当時、松茸は国内の消費も国家機関からの輸出もされておらず、当然計画経済から外れた資源であった。
各市郡には、党外貨調達事業所が展開し、シーズンになれば松茸産地の各要所に買入所が設置された。

採取に動くのは、計画各下で国家が負担する食糧と労賃を受け取っている地域住民たち、そして軍人たちである。
党組織が無条件に制定した一人当たりの松茸ノルマを達成するために、「勤務時間に組織的に」職場を離脱し、山間を縫って松茸を採取して買入所に渡し、買取証を受け取って所属する組織に提出して、職場に復帰した。

松茸の交換対価として貰える品は「優待商品」と呼ばれた。
例えば、特等品である長さ約七cm、直径約四縲恁ワcmのクキ松茸(カサを開かない松茸を〝クキ松茸〞と呼んで珍重する)一kg(約二〇本)に対する対価は、わずか砂糖九kgであった。住民はこの「優待商品」の砂糖を農民市場に持って行き、現金と交換したのだ。
結局このような形で、「全人民所有」のはずの国家資源(注1)が、《国家計画経済》→《農民市場》→《党の外貨調達》という流れに吸い寄せられていった。
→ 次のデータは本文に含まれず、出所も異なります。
(** * Telecom Assistant (app.py): a shallow embedding and its properties

    The program is a Streamlit script: every user interaction re-runs the
    script top to bottom against a per-session store ([st.session_state])
    and two process-wide memo slots ([st.cache_resource]).  The embedding
    below models

    - Python strings as [string], with [in], [endswith] and [join];
    - Python exceptions as values of [exn], with [except Exception] and the
      bare [except] as two distinct handlers;
    - the external world (environment variables, file system, PDF loader,
      embedding index, Gemini, Tavily) as a record of oracles [Env];
    - the script as a state-and-exception monad over [World], which carries
      the log of external calls and UI elements, the two memo slots and the
      session's message list. *)

From Stdlib Require Import String Ascii List Bool Arith Lia ZArith.
From Stdlib Require Import Sorted Permutation.
Import ListNotations.
Open Scope string_scope.

Set Implicit Arguments.

(** ** Python string operations used by the script *)

Module PyStr.

(** [needle in hay] for two Python strings. *)
Fixpoint str_in (needle hay : string) : bool :=
  String.prefix needle hay ||
  match hay with
  | EmptyString => false
  | String _ rest => str_in needle rest
  end.

(** [s.startswith(p)] is [String.prefix p s]; [s.endswith(suffix)] compares
    the last [length suffix] characters. *)
Definition endswith (s suffix : string) : bool :=
  Nat.leb (String.length suffix) (String.length s) &&
  String.eqb
    (String.substring (String.length s - String.length suffix)
                      (String.length suffix) s)
    suffix.

(** [sep.join(parts)]. *)
Fixpoint join (sep : string) (parts : list string) : string :=
  match parts with
  | [] => ""
  | [p] => p
  | p :: rest => p ++ sep ++ join sep rest
  end.

(** Truthiness of a Python string and of an optional one ([None] is falsy,
    and so is the empty string). *)
Definition truthy (s : string) : bool :=
  match s with EmptyString => false | String _ _ => true end.

Definition truthy_opt (o : option string) : bool :=
  match o with None => false | Some s => truthy s end.

(** The double-quote character and the line feed. *)
Definition dquote : string := String (ascii_of_nat 34) EmptyString.
Definition nl : string := String (ascii_of_nat 10) EmptyString.

End PyStr.
Import PyStr.

(** ** Exceptions and results *)

(** [PyException msg] stands for any instance of [Exception], identified by
    its [str()].  [st.stop()] and [st.rerun()] raise Streamlit's script
    control exceptions, which derive from [BaseException] and are therefore
    not caught by [except Exception]. *)
Inductive exn : Type :=
| PyException (msg : string)
| StopException
| RerunException.

Definition is_Exception (e : exn) : bool :=
  match e with PyException _ => true | _ => false end.

(** [str(e)], as interpolated by an f-string. *)
Definition str_exn (e : exn) : string :=
  match e with PyException msg => msg | _ => "" end.

Inductive result (A : Type) : Type :=
| Ret (a : A)
| Raise (e : exn).
Arguments Ret {A} a.
Arguments Raise {A} e.

(** What an external call yields: a value, or a failure with its message. *)
Inductive ext (A : Type) : Type :=
| Success (a : A)
| Failure (msg : string).
Arguments Success {A} a.
Arguments Failure {A} msg.

(** ** Data *)

(** A LangChain [Document]: one PDF page, or one chunk of it. *)
Record Document : Type := {
  page_content : string;
  source : string;
  page : nat
}.

(** The vector store is used through one method only. *)
Record VectorStore : Type := {
  similarity_search : string -> nat -> ext (list Document)
}.

(** An entry of [genai.list_models()]. *)
Record ModelInfo : Type := {
  name : string;
  supported_generation_methods : list string
}.

(** A chat message, [{"role": ..., "content": ...}]. *)
Record Message : Type := {
  role : string;
  content : string
}.

(** ** Log of external calls and UI elements *)

Inductive Event : Type :=
| EvPathExists (path : string)
| EvListdir (path : string)
| EvLoadPdf (path : string)
| EvSplit (docs : list Document)
| EvEmbed (chunks : list Document)
| EvListModels
| EvSimilaritySearch (query : string) (k : nat)
| EvGenerate (model prompt : string)
| EvTavily (query : string) (max_results : nat)
| UiError (msg : string)
| UiInfo (msg : string)
| UiStatusEmpty
| UiDecor (tag : string)
| UiButton (label : string)
| UiChatMessage (m : Message)
| UiChatInput (placeholder : string)
| UiChatOpen (role : string)
| UiSpinner (text : string)
| UiWrite (text : string).

(** ** The external world *)

(** The folder is read once per process, so the file system and the index
    builder are a snapshot.  The hosted services answer depending on
    everything that was logged before the call. *)
Record Env : Type := {
  getenv : string -> option string;
  path_exists : string -> bool;
  listdir : string -> ext (list string);
  pdf_load : string -> ext (list Document);
  split_documents : list Document -> ext (list Document);
  from_documents : list Document -> ext VectorStore;
  list_models : list Event -> list ModelInfo * option string;
  generate_content : list Event -> string -> string -> ext string;
  tavily_invoke : list Event -> string -> nat -> ext string
}.

(** ** Program state *)

Record World : Type := {
  trace : list Event;
  vector_store_cache : option (option VectorStore);
  model_name_cache : option string;
  messages : option (list Message)
}.

Definition log (ev : Event) (w : World) : World :=
  {| trace := (trace w ++ [ev])%list;
     vector_store_cache := vector_store_cache w;
     model_name_cache := model_name_cache w;
     messages := messages w |}.

Definition set_messages (ms : list Message) (w : World) : World :=
  {| trace := trace w;
     vector_store_cache := vector_store_cache w;
     model_name_cache := model_name_cache w;
     messages := Some ms |}.
(** The url component never depends on the conditions. *)
Lemma parseKnativeStatus_url obj : (parseKnativeStatus obj).2 = live_url obj.
Proof.
  unfold parseKnativeStatus, live_url.
  destruct (NestedMap obj "status") as [status| |]; simpl; try done.
  destruct (NestedSlice status "conditions") as [conditions| |]; simpl; try done.
  generalize (nested_or "" (NestedString status "url")). intros url.
  induction conditions as [|c rest IH]; simpl; [done|].
  destruct c; try done.
  destruct (iface_eq_string _ "Ready"); [|done].
  by destruct (iface_eq_string _ "True").
Qed.

Example sprint_v_nested :
  sprint_v (VMap [("b", VSlice [VInt 1; VNil]); ("a", VString "x")])
  = "map[a:x b:[1 <nil>]]".
Proof. vm_compute. reflexivity. Qed.

(** The tests of [TestParseKnativeStatus]. *)
Example parseKnativeStatus_tests :
  parseKnativeStatus [] = (false, "No status", "")
  ∧ parseKnativeStatus [("status", VMap [("url", VString "http://myurl")])]
    = (false, "No conditions", "http://myurl")
  ∧ parseKnativeStatus
      [("status", VMap [("url", VString "http://myurl");
         ("conditions",
           VSlice [VMap [("type", VString "Ready"); ("status", VString "True")]])])]
    = (true, "", "http://myurl")
  ∧ parseKnativeStatus
      [("status", VMap [("url", VString "http://myurl");
         ("conditions",
           VSlice [VMap [("type", VString "Ready"); ("status", VString "False");
                         ("message", VString "some error")]])])]
    = (false, "some error", "http://myurl").
Proof. repeat split; reflexivity. Qed.
(** On a valid input it ends without an exception, the invariant holding. *)
Lemma Opt_construction_result (fuel : nat) :
  length cities = n -> length demands = n ->
  square n distance_matrix -> (1 <= n)%nat -> 0 < num_vehicles ->
  (n + Z.to_nat num_vehicles <= fuel)%nat ->
  exists k s_end,
    Opt_construction fuel = Some (k, Ok s_end)
    /\ (k <= bound)%nat
    /\ inv (Opt_view s_end)
    /\ (Opt.unfinished s_end = false
        \/ num_vehicles <= Z.of_nat (Opt.current_vehicle s_end)).
Proof.
  intros Hcities Hdemands Hsq Hn Hnv Hfuel. unfold Opt.construction.
  destruct (Opt_initial Hn) as (s0 & -> & Hview).
  pose proof (unvisited_initial n Hn) as Hunv.
  destruct (pass_result n demands num_vehicles capacity Opt_view
              Opt.unfinished
              (Opt.body distance_matrix cities n demands num_vehicles capacity)
              (fun s => eq_refl)
              (Opt_body_turn distance_matrix cities n demands num_vehicles capacity))
    with (fuel := fuel) (s0 := s0) as (k & s_end & Hw & Hk & Hinv & Hexit).
  - intros s [Hinv Hcur] _.
    apply Opt_body_total; auto.
  - rewrite Hview. split; [apply initial_inv, Hn | simpl; lia].
  - rewrite Hview. unfold measure. simpl. lia.
  - exists k, s_end. split_and!; auto.
    rewrite Hview in Hk. unfold measure in Hk. simpl in Hk. lia.
Qed.

(** *** [greedy_route_optimization] *)

Local Abbreviation App_construction :=
  (App.construction distance_matrix n demands num_vehicles capacity).

Lemma App_initial :
  (1 <= n)%nat ->
  exists s0, App.initial n num_vehicles = Ok s0
    /\ App_view s0
       = View (map (fun _ => ([0%nat], 0)) (seq 0 (Z.to_nat num_vehicles)))
              (<[0%nat := true]> (replicate n false)) 0.
Proof.
  intros Hn. unfold App.initial, assign. rewrite length_replicate.
  destruct (Nat.ltb_spec 0 n); [|lia]. simpl.
  eexists. split; [reflexivity|]. unfold App_view. simpl.
  rewrite map_map. reflexivity.
Qed.

(** The loop of [greedy_route_optimization] ends on every input. *)
Lemma App_construction_ends (fuel : nat) :
  (n + Z.to_nat num_vehicles <= fuel)%nat ->
  exists k r, App_construction fuel = Some (k, r) /\ (k <= bound)%nat.
Proof.
  intros Hfuel. unfold App.construction.
  destruct (Nat.le_gt_cases 1 n) as [Hn|Hn].
  - destruct (App_initial Hn) as (s0 & -> & Hview).
    destruct (pass_ends n demands num_vehicles capacity App_view
                App.unfinished
                (App.body distance_matrix n demands num_vehicles capacity)
                (fun s => eq_refl)
                (App_body_turn distance_matrix n demands num_vehicles capacity)
                fuel s0) as (k & r & Hw & Hk).
    + rewrite Hview. unfold measure. simpl.
      pose proof (unvisited_initial n Hn). lia.
    + exists k, r. split; [exact Hw|].
      rewrite Hview in Hk. unfold measure in Hk. simpl in Hk.
      pose proof (unvisited_initial n Hn). lia.
  - assert (n = 0%nat) as -> by lia. simpl.
    exists 0%nat. eexists. split; [reflexivity | lia].
Qed.

(** On a valid input it ends without an exception, the invariant holding. *)
Lemma App_construction_result (fuel : nat) :
  length demands = n ->
  square n distance_matrix -> (1 <= n)%nat -> 0 < num_vehicles ->
  (n + Z.to_nat num_vehicles <= fuel)%nat ->
  exists k s_end,
    App_construction fuel = Some (k, Ok s_end)
    /\ (k <= bound)%nat
    /\ inv (App_view s_end)
    /\ (App.unfinished s_end = false
        \/ num_vehicles <= Z.of_nat (App.current_vehicle s_end)).
Proof.
  intros Hdemands Hsq Hn Hnv Hfuel. unfold App.construction.
  destruct (App_initial Hn) as (s0 & -> & Hview).
  pose proof (unvisited_initial n Hn) as Hunv.
  destruct (pass_result n demands num_vehicles capacity App_view
              App.unfinished
              (App.body distance_matrix n demands num_vehicles capacity)
              (fun s => eq_refl)
              (App_body_turn distance_matrix n demands num_vehicles capacity))
    with (fuel := fuel) (s0 := s0) as (k & s_end & Hw & Hk & Hinv & Hexit).
  - intros s [Hinv Hcur] _.
    apply App_body_total; auto.
  - rewrite Hview. split; [apply initial_inv, Hn | simpl; lia].
  - rewrite Hview. unfold measure. simpl. lia.
  - exists k, s_end. split_and!; auto.
    rewrite Hview in Hk. unfold measure in Hk. simpl in Hk. lia.
Qed.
そのパイプはどんどん太くなっていき計画経済システムと人民生活は急速に侵されていったのである。
日本に輸出された松茸の販売収益の外貨は、国家統計や財政とは何の関係もない「党中央」という小集団の占有物となってしまった。
そして、その資金の一部が、首領の「四・一五贈り物」に、また一部は首領後継者の業績づくりに使われていくことになる。
さらに一部の資金で、資本主義世界の廉価商品を輸入して、国内の外貨商店(顧客は外貨を保有する富裕層)と、外貨調達事業所(顧客は輸出する品を収める一般住民)に販売して利潤を出した。